Content starts

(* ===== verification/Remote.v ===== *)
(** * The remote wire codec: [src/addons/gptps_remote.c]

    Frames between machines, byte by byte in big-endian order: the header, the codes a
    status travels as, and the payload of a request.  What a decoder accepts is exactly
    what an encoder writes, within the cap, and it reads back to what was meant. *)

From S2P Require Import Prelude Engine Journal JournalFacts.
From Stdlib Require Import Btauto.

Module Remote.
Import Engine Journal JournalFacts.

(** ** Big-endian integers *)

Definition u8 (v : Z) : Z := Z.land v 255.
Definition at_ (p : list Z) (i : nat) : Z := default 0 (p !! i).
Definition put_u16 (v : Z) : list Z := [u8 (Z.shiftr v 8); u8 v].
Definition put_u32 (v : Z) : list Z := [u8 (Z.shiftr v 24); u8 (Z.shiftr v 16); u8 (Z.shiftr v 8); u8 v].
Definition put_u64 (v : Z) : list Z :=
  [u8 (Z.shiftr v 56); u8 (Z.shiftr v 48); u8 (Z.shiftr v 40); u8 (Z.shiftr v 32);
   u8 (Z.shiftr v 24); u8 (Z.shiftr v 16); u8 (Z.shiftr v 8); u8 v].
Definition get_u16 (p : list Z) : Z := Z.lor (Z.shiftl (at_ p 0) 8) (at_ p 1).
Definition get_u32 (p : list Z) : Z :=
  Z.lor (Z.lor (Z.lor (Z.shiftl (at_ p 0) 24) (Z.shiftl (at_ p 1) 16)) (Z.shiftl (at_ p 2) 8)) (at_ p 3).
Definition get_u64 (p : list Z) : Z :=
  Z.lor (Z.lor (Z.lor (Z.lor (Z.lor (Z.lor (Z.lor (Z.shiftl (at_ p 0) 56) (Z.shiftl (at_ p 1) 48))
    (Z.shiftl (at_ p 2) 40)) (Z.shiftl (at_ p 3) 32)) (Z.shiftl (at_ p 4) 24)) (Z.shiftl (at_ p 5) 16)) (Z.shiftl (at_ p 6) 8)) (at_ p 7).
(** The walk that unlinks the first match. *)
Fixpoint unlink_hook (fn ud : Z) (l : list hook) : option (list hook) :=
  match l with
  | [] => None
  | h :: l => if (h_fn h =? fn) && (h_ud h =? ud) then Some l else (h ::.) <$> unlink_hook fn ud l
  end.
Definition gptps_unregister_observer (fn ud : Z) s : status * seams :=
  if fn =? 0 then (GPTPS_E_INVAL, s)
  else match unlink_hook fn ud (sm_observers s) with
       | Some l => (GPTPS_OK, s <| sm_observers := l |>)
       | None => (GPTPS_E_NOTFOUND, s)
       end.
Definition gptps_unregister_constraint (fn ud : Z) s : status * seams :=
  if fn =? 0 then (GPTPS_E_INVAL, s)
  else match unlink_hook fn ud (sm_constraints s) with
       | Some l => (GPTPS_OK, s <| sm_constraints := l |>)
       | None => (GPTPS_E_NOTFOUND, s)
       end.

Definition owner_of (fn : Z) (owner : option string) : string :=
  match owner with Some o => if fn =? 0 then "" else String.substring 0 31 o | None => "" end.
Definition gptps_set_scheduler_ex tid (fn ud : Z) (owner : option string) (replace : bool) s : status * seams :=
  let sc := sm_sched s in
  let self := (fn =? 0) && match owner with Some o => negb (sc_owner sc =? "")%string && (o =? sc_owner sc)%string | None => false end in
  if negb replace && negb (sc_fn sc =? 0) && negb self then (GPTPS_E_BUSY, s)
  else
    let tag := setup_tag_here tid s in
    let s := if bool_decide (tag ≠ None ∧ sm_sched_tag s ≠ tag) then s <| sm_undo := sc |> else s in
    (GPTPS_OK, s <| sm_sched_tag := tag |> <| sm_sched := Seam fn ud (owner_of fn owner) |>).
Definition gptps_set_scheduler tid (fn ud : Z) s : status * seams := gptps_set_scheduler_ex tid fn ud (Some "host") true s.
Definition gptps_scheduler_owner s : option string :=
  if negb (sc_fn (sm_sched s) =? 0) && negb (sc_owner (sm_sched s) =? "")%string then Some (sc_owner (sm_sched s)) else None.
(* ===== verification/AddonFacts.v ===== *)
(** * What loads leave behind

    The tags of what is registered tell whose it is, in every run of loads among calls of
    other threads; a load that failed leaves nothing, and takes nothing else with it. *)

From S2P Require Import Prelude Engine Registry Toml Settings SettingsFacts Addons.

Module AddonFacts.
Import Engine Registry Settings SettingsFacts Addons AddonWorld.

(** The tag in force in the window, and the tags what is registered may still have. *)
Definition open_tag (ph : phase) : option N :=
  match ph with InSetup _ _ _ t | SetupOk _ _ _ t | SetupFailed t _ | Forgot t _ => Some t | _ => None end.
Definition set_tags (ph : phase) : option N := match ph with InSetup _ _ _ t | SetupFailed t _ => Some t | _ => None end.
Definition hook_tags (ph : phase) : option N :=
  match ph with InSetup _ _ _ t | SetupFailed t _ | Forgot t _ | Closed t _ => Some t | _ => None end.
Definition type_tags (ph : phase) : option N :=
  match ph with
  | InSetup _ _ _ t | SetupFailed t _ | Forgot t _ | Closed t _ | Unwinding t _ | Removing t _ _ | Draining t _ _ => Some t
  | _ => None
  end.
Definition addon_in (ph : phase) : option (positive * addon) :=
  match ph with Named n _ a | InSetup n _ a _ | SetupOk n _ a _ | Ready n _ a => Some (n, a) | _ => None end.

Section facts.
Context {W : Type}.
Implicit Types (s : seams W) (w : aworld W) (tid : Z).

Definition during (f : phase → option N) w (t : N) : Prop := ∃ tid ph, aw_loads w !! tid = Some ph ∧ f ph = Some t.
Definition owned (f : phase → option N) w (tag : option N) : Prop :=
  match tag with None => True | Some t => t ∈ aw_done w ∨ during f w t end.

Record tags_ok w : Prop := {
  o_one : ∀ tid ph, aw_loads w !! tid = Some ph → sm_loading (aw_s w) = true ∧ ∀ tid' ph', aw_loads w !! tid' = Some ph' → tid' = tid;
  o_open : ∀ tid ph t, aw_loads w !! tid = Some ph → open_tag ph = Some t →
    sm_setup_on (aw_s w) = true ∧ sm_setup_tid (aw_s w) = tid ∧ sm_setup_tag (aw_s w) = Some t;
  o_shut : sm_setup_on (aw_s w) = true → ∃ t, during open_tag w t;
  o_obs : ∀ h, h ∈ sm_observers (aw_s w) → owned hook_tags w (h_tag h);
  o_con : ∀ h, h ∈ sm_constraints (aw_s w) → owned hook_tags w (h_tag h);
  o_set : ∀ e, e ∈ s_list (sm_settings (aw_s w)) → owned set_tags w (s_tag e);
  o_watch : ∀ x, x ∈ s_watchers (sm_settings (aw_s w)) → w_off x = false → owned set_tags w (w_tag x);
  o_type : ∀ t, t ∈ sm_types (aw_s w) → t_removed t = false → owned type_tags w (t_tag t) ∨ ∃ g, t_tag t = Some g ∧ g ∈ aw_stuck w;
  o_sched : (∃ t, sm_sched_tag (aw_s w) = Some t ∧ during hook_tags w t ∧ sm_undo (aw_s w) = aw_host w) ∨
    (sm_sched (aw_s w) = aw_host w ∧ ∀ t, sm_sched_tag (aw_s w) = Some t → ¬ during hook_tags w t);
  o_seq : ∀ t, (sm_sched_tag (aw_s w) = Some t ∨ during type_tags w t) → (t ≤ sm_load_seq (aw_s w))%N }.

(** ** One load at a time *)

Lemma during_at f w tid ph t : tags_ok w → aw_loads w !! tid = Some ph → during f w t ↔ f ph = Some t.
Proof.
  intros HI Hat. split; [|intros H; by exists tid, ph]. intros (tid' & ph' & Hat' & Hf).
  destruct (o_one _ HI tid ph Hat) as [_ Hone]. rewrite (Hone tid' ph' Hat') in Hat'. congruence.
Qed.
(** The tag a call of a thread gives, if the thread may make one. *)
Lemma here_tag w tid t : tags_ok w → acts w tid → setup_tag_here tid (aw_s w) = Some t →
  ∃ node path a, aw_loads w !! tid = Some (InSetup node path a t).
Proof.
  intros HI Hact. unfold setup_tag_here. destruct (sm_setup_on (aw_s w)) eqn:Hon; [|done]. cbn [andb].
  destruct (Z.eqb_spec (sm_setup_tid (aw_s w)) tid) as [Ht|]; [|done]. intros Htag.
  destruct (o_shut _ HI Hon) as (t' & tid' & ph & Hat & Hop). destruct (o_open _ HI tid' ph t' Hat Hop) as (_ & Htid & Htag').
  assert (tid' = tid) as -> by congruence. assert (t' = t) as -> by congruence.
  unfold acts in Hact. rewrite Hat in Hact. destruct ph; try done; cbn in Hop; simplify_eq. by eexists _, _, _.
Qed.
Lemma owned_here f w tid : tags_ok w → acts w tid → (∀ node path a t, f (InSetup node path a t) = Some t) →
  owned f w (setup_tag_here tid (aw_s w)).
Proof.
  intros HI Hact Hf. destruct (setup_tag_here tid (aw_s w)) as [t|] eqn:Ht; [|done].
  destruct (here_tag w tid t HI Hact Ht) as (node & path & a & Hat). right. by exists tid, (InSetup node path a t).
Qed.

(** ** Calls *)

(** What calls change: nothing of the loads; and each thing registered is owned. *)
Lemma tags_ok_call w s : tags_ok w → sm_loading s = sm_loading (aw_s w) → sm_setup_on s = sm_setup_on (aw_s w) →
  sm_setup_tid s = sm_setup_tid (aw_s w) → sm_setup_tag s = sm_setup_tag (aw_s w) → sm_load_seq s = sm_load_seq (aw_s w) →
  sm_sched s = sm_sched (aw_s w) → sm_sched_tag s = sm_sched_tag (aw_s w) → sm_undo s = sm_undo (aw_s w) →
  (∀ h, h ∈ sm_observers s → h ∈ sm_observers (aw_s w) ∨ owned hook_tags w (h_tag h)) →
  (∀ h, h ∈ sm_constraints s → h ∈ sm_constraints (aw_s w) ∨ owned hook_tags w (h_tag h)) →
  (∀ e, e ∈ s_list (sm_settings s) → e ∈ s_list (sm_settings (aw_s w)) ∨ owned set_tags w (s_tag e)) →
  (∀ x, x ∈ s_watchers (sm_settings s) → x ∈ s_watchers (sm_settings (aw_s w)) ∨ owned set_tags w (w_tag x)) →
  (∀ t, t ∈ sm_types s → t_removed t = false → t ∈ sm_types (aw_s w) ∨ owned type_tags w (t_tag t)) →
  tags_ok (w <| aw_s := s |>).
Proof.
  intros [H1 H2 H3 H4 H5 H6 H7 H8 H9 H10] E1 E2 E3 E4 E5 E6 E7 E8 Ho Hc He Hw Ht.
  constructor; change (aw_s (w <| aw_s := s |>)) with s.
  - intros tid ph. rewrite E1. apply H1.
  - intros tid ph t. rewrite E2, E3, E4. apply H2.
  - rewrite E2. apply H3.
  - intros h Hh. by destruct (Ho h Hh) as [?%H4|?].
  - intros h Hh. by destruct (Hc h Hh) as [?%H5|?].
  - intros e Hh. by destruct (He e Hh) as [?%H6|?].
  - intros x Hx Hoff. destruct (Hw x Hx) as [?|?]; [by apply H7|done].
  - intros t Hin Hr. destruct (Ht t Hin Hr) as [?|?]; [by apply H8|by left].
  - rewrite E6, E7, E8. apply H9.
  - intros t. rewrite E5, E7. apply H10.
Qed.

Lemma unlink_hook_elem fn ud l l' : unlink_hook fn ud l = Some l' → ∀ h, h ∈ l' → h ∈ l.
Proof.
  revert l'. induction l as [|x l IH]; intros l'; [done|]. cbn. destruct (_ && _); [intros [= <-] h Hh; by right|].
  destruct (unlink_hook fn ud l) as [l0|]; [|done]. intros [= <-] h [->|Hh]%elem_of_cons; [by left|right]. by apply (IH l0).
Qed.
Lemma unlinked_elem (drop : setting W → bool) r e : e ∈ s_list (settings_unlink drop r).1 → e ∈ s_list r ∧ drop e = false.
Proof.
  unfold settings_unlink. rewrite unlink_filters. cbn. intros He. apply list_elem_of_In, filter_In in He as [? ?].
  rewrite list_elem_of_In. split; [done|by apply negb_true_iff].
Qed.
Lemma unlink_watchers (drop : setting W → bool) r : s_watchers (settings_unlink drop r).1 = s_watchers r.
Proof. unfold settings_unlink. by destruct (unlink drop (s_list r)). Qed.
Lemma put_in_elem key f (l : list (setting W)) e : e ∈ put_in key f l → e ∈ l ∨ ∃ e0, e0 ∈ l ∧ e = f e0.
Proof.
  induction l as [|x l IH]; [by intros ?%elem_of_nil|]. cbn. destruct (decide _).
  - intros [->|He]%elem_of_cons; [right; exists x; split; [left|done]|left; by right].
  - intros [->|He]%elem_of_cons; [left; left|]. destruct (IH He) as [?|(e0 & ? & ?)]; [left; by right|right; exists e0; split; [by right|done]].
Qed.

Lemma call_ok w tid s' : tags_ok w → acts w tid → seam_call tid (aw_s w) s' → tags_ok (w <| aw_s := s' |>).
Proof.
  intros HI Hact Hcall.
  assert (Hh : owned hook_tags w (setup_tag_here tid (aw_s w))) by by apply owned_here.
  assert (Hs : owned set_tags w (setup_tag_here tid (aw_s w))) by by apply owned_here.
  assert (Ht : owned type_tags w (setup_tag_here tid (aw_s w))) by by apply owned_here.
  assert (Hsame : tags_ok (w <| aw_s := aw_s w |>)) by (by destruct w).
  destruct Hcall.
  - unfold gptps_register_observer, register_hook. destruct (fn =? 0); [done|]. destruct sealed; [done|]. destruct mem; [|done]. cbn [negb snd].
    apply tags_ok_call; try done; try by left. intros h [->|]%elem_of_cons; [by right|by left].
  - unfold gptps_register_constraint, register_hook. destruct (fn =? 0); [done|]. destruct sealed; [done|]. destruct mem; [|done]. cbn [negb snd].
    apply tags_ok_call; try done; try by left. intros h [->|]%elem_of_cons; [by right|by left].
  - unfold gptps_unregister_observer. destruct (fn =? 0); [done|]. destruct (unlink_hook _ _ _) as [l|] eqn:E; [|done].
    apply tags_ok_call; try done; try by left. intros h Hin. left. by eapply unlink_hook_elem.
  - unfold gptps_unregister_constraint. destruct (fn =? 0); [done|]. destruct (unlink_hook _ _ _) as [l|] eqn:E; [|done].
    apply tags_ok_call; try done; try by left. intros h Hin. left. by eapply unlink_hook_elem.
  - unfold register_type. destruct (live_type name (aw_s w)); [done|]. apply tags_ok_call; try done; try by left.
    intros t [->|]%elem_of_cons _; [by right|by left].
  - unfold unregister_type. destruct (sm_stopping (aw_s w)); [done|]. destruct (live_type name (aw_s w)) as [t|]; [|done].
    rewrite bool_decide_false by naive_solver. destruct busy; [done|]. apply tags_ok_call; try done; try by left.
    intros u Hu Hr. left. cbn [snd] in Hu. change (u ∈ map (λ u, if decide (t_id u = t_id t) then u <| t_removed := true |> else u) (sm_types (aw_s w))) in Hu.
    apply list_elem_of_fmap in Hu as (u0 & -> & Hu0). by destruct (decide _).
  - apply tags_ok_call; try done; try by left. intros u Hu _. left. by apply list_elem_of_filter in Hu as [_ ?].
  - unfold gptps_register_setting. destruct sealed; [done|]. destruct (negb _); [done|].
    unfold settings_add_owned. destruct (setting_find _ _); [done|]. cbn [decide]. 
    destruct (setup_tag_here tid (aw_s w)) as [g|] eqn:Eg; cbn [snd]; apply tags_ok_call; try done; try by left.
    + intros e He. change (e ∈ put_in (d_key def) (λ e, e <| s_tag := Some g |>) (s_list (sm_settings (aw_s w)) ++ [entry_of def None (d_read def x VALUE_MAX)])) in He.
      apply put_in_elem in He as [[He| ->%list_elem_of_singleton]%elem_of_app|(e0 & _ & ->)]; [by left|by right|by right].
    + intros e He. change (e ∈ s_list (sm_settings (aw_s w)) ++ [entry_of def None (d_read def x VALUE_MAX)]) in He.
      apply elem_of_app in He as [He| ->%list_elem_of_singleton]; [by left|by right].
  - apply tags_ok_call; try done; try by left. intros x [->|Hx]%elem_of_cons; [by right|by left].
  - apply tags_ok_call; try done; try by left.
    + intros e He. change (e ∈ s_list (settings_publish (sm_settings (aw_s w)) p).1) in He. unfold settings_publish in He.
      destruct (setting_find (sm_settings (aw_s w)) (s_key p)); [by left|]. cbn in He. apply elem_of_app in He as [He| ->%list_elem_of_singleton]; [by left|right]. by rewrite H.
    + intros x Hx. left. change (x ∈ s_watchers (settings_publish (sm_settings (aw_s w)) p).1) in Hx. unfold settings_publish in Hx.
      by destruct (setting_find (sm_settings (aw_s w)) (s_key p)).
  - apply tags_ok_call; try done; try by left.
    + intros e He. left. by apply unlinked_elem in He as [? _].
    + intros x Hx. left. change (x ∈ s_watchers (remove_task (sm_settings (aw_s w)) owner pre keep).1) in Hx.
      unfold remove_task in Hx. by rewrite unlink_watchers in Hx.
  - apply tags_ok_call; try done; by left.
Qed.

Content ends

- YOUR ASSIGNMENT
Please copy out each line in the entries that mentions the string "Lemma".

- ANSWER AREA
Lemma during_at f w tid ph t : tags_ok w → aw_loads w !! tid = Some ph → during f w t ↔ f ph = Some t.
Lemma here_tag w tid t : tags_ok w → acts w tid → setup_tag_here tid (aw_s w) = Some t →
Lemma owned_here f w tid : tags_ok w → acts w tid → (∀ node path a t, f (InSetup node path a t) = Some t) →
Lemma tags_ok_call w s : tags_ok w → sm_loading s = sm_loading (aw_s w) → sm_setup_on s = sm_setup_on (aw_s w) →
Lemma unlink_hook_elem fn ud l l' : unlink_hook fn ud l = Some l' → ∀ h, h ∈ l' → h ∈ l.
Lemma unlinked_elem (drop : setting W → bool) r e : e ∈ s_list (settings_unlink drop r).1 → e ∈ s_list r ∧ drop e = false.
Lemma unlink_watchers (drop : setting W → bool) r : s_watchers (settings_unlink drop r).1 = s_watchers r.
Lemma put_in_elem key f (l : list (setting W)) e : e ∈ put_in key f l → e ∈ l ∨ ∃ e0, e0 ∈ l ∧ e = f e0.
Lemma call_ok w tid s' : tags_ok w → acts w tid → seam_call tid (aw_s w) s' → tags_ok (w <| aw_s := s' |>).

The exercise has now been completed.